Exercise details
Write out, without any change, the lines in the material below that run from the line with "Definition data_fields (leading" through the line with "Definition leading_cols (width", both included.

*** Begin section ***

(* ===== verification/CsvReader.v ===== *)
(** * CsvReader: [pandas.read_csv] with the C engine, as [csv2apkg] calls it

    The reader of lines 47 and 49, with pandas' defaults for every option
    the program does not pass: the double-quote character (ASCII 34), doubled quotes
    inside quoted fields, no escape character, blank lines skipped, and
    the default missing-value strings.  It has three stages.

    - [tokenize]: the state machine of pandas' C tokenizer
      ([pandas/_libs/src/parser/tokenizer.c], [tokenize_bytes],
      [end_line], [parser_handle_eof]) turns the text into records of
      fields, after skipping a UTF-8 byte-order mark at its start
      ([skip_bom], the [CHECK_FOR_BOM] of [tokenize_bytes]).  A line of blanks only is skipped like an empty one; LF, CR
      and CR LF end records; a record wider than the one before it is an
      error (except the first data record), a narrower one is padded with
      empty fields.
    - [build_frame]: the header row gives the labels, renamed by the C
      parser ([HeaderDedup.c_header]: [Unnamed: i] for an empty one,
      repeated labels mangled) and then by [dedup_names] ([Dedup]), which
      [pandas/io/parsers/c_parser_wrapper.py] applies to them again; with
      [header=None, names=...] the names are the labels.  When the first
      data record is wider than the labels, its leading fields form the
      row index (pandas' implicit [index_col]) and are dropped.
    - [convert_frame]: the fields of each column (a missing field is
      empty) are converted by [Infer.convert_column], pandas'
      [_convert_tokens]: [int64], [float64], [bool] or text, a field
      spelled as a missing value (the empty string among them) becoming
      [NaN]; the rows are rebuilt from the converted columns.

    The theorems: the reader is an instance of [TableReader] and
    discharges its laws; its text cells are never missing-value strings;
    the tokenizer reads back what Python's [csv] writer produced with
    every field quoted, so a double-mode file so written is read as its
    records ([read_csv_written]); every step of the tokenizer keeps the invariant
    [tok_inv] of the records it has read (their widths, and that a record
    once read is kept); and a record of unquoted fields is read as those
    fields, whence pandas' implicit index on a first data record one
    field too wide, the skipping of blank lines in single mode and the
    labels of a header [question,question].

    A table of text fields (fields that every other dtype rejects,
    [Infer.is_text]) is read as its fields ([convert_frame_text]); a
    [question,answer] file of unquoted records ([bare_table]) is read as
    those records ([read_csv_question_answer]) and, with integer answers,
    as a text column and an [int64] column ([frame_of_text_ints]); a
    byte-order mark at the start changes nothing ([read_csv_bom]).

    Not modelled: the exact line numbers of error
    messages, and the python engine (a separator that is not one
    character), which the model reports as [Unmodelled]. *)

From S2P Require Import Prelude Py Float64 Frame Infer TableReader Dedup HeaderDedup.
Import Float64 Frame Infer Dedup HeaderDedup.

Module CsvReader.

Definition LF : ascii := ascii_of_nat 10.
Definition CR : ascii := ascii_of_nat 13.
Definition QUOTE : ascii := ascii_of_nat 34.
Definition TAB : ascii := ascii_of_nat 9.

(** [IS_WHITESPACE] *)
Definition is_ws (c : ascii) : bool := Ascii.eqb c " "%char || Ascii.eqb c TAB.

(** ** The tokenizer *)

Inductive tstate :=
| StartRecord
| StartField
| InField
| InQuotedField
| QuoteInQuotedField
| WhitespaceLine (ws : string)  (* the blanks read on a line that may be blank *)
| EatCRNL                       (* after a CR that ended a record *)
| EatCRNLNop.                   (* after a CR that ended a blank line *)

Record tok := mk_tok {
  t_field : string;              (* the field being read *)
  t_row : list string;           (* the fields of the record being read *)
  t_rows : list (list string);   (* the records read *)
  t_prev : option nat            (* the width of the last record *)
}.

Record config := mk_config {
  c_delim : ascii;
  c_header : bool                (* the first record is a header row *)
}.

Definition tok0 : tok := mk_tok EmptyString [] [] None.

(** [PUSH_CHAR] *)
Definition push_char (c : ascii) (a : tok) : tok :=
  mk_tok (t_field a +:+ String c EmptyString) (t_row a) (t_rows a) (t_prev a).

(** [END_FIELD] *)
Definition end_field (a : tok) : tok :=
  mk_tok EmptyString (t_row a ++ [t_field a]) (t_rows a) (t_prev a).

(** [end_line]: the records before [header_end + 1] are not checked; a
    record wider than the previous one is an error, a narrower one is
    padded with empty fields. *)
Definition end_line (cfg : config) (a : tok) : exn + tok :=
  let fields := length (t_row a) in
  let lines := length (t_rows a) in
  let free := if c_header cfg then 2 else 1 in
  let pad_from := if c_header cfg then 1 else 0 in
  let push row := mk_tok EmptyString [] (t_rows a ++ [row]) (Some (length row)) in
  match t_prev a with
  | Some ex =>
      if (free <=? lines) && (ex <? fields) then
        inl (ParserError ("Expected " +:+ pretty ex +:+ " fields in line "
                          +:+ pretty (S lines) +:+ ", saw " +:+ pretty fields))
      else if (pad_from <=? lines) && (fields <? ex) then
        inr (push (t_row a ++ repeat EmptyString (ex - fields)))
      else inr (push (t_row a))
  | None => inr (push (t_row a))
  end.

Definition ok (st : tstate) (a : tok) : exn + (tstate * tok) := inr (st, a).

Definition then_state (st : tstate) (r : exn + tok) : exn + (tstate * tok) :=
  match r with inl e => inl e | inr a => inr (st, a) end.

(** [START_FIELD] *)
Definition start_field (cfg : config) (c : ascii) (a : tok) : exn + (tstate * tok) :=
  if Ascii.eqb c LF then then_state StartRecord (end_line cfg (end_field a))
  else if Ascii.eqb c CR then ok EatCRNL (end_field a)
  else if Ascii.eqb c QUOTE then ok InQuotedField a
  else if Ascii.eqb c (c_delim cfg) then ok StartField (end_field a)
  else ok InField (push_char c a).

(** [IN_FIELD] *)
Definition in_field (cfg : config) (c : ascii) (a : tok) : exn + (tstate * tok) :=
  if Ascii.eqb c LF then then_state StartRecord (end_line cfg (end_field a))
  else if Ascii.eqb c CR then ok EatCRNL (end_field a)
  else if Ascii.eqb c (c_delim cfg) then ok StartField (end_field a)
  else ok InField (push_char c a).

(** [START_RECORD] *)
Definition start_record (cfg : config) (c : ascii) (a : tok) : exn + (tstate * tok) :=
  if Ascii.eqb c LF then ok StartRecord a
  else if Ascii.eqb c CR then ok EatCRNLNop a
  else if is_ws c && negb (Ascii.eqb c (c_delim cfg)) then ok (WhitespaceLine (String c EmptyString)) a
  else start_field cfg c a.

(** One character. *)
Definition step (cfg : config) (st : tstate) (c : ascii) (a : tok) : exn + (tstate * tok) :=
  match st with
  | StartRecord => start_record cfg c a
  | StartField => start_field cfg c a
  | InField => in_field cfg c a
  | InQuotedField =>
      if Ascii.eqb c QUOTE then ok QuoteInQuotedField a else ok InQuotedField (push_char c a)
  | QuoteInQuotedField =>
      if Ascii.eqb c QUOTE then ok InQuotedField (push_char c a)
      else if Ascii.eqb c (c_delim cfg) then ok StartField (end_field a)
      else if Ascii.eqb c LF then then_state StartRecord (end_line cfg (end_field a))
      else if Ascii.eqb c CR then ok EatCRNL (end_field a)
      else ok InField (push_char c a)
  | WhitespaceLine ws =>
      if Ascii.eqb c LF then ok StartRecord a
      else if Ascii.eqb c CR then ok EatCRNLNop a
      else if is_ws c && negb (Ascii.eqb c (c_delim cfg)) then ok (WhitespaceLine (ws +:+ String c EmptyString)) a
      (* not blank: the line is read again from its start *)
      else in_field cfg c (mk_tok ws (t_row a) (t_rows a) (t_prev a))
  | EatCRNL =>
      if Ascii.eqb c LF then then_state StartRecord (end_line cfg a)
      else if Ascii.eqb c (c_delim cfg) then then_state StartField (end_line cfg a)
      else match end_line cfg a with
           | inl e => inl e
           | inr a' => start_record cfg c a'
           end
  | EatCRNLNop =>
      if Ascii.eqb c LF || Ascii.eqb c (c_delim cfg) then ok StartRecord a
      else start_record cfg c a
  end.

(** [parser_handle_eof] *)
Definition handle_eof (cfg : config) (st : tstate) (a : tok) : exn + tok :=
  match st with
  | StartRecord | WhitespaceLine _ | EatCRNLNop => inr a
  | InQuotedField => inl (ParserError "EOF inside string")
  | InField | StartField | QuoteInQuotedField => end_line cfg (end_field a)
  | EatCRNL => end_line cfg a
  end.

Fixpoint tokenize_go (cfg : config) (st : tstate) (a : tok) (s : string) : exn + tok :=
  match s with
  | EmptyString => handle_eof cfg st a
  | String c s' =>
      match step cfg st c a with
      | inl e => inl e
      | inr (st', a') => tokenize_go cfg st' a' s'
      end
  end.

(** The UTF-8 byte-order mark [EF BB BF]. *)
Definition BOM : string :=
  String (ascii_of_nat 239) (String (ascii_of_nat 187) (String (ascii_of_nat 191) EmptyString)).

(** [CHECK_FOR_BOM] of [tokenize_bytes]: a byte-order mark at the start of
    the file is skipped, once. *)
Definition skip_bom (s : string) : string :=
  match s with
  | String a (String b (String c rest)) =>
      if Nat.eqb (nat_of_ascii a) 239 && Nat.eqb (nat_of_ascii b) 187 && Nat.eqb (nat_of_ascii c) 191
      then rest else s
  | _ => s
  end.

(** The records of a text. *)
Definition tokenize (cfg : config) (s : string) : exn + list (list string) :=
  match tokenize_go cfg StartRecord tok0 (skip_bom s) with
  | inl e => inl e
  | inr a => inr (t_rows a)
  end.

(** ** From records to a frame *)

(** A data record under [width] labels, after [leading] index fields:
    a missing field is an empty one, which is a missing value. *)
Definition data_fields (leading width : nat) (r : list string) : list string :=
  let vals := take width (drop leading r) in
  vals ++ repeat EmptyString (width - length vals).

(** The implicit index: the first data record's extra leading fields. *)
Definition leading_cols (width : nat) (data : list (list string)) : nat :=
  match data with r0 :: _ => length r0 - width | [] => 0 end.

(** The fields of the [width] columns. *)
Definition columns_of (width : nat) (D : list (list string)) : list (list string) :=
  List.map (fun j => List.map (fun r => nth j r EmptyString) D) (seq 0 width).

(** The [n] rows of converted columns. *)
Definition rows_of (n : nat) (cols : list (list cell)) : list (list cell) :=
  List.map (fun i => List.map (fun col => nth i col CNaN) cols) (seq 0 n).

(** Each column converted by [_convert_tokens], the frame rebuilt. *)
Definition convert_frame (names : list string) (D : list (list string)) : exn + frame :=
  match convert_columns (columns_of (length names) D) with
  | inl e => inl e
  | inr cols => inr (mk_frame names (rows_of (length D) cols))
  end.

Definition frame_of (names : list string) (data : list (list string)) : exn + frame :=
  convert_frame names (List.map (data_fields (leading_cols (length names) data) (length names)) data).

Definition build_frame (h : header_opt) (recs : list (list string)) : exn + frame :=
  match h, recs with
  | HeaderInfer, [] => inl (EmptyDataError "No columns to parse from file")
  | HeaderInfer, hdr :: data =>
      match HeaderDedup.c_header hdr with
      | Some names => frame_of (dedup_names names) data
      | None => inl (Unmodelled "header renaming out of fuel")
      end
  | HeaderNone names, _ => frame_of names recs
  end.

Definition is_infer (h : header_opt) : bool :=
  match h with HeaderInfer => true | HeaderNone _ => false end.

*** End section ***

Result below
Definition data_fields (leading width : nat) (r : list string) : list string :=
  let vals := take width (drop leading r) in
  vals ++ repeat EmptyString (width - length vals).

(** The implicit index: the first data record's extra leading fields. *)
Definition leading_cols (width : nat) (data : list (list string)) : nat :=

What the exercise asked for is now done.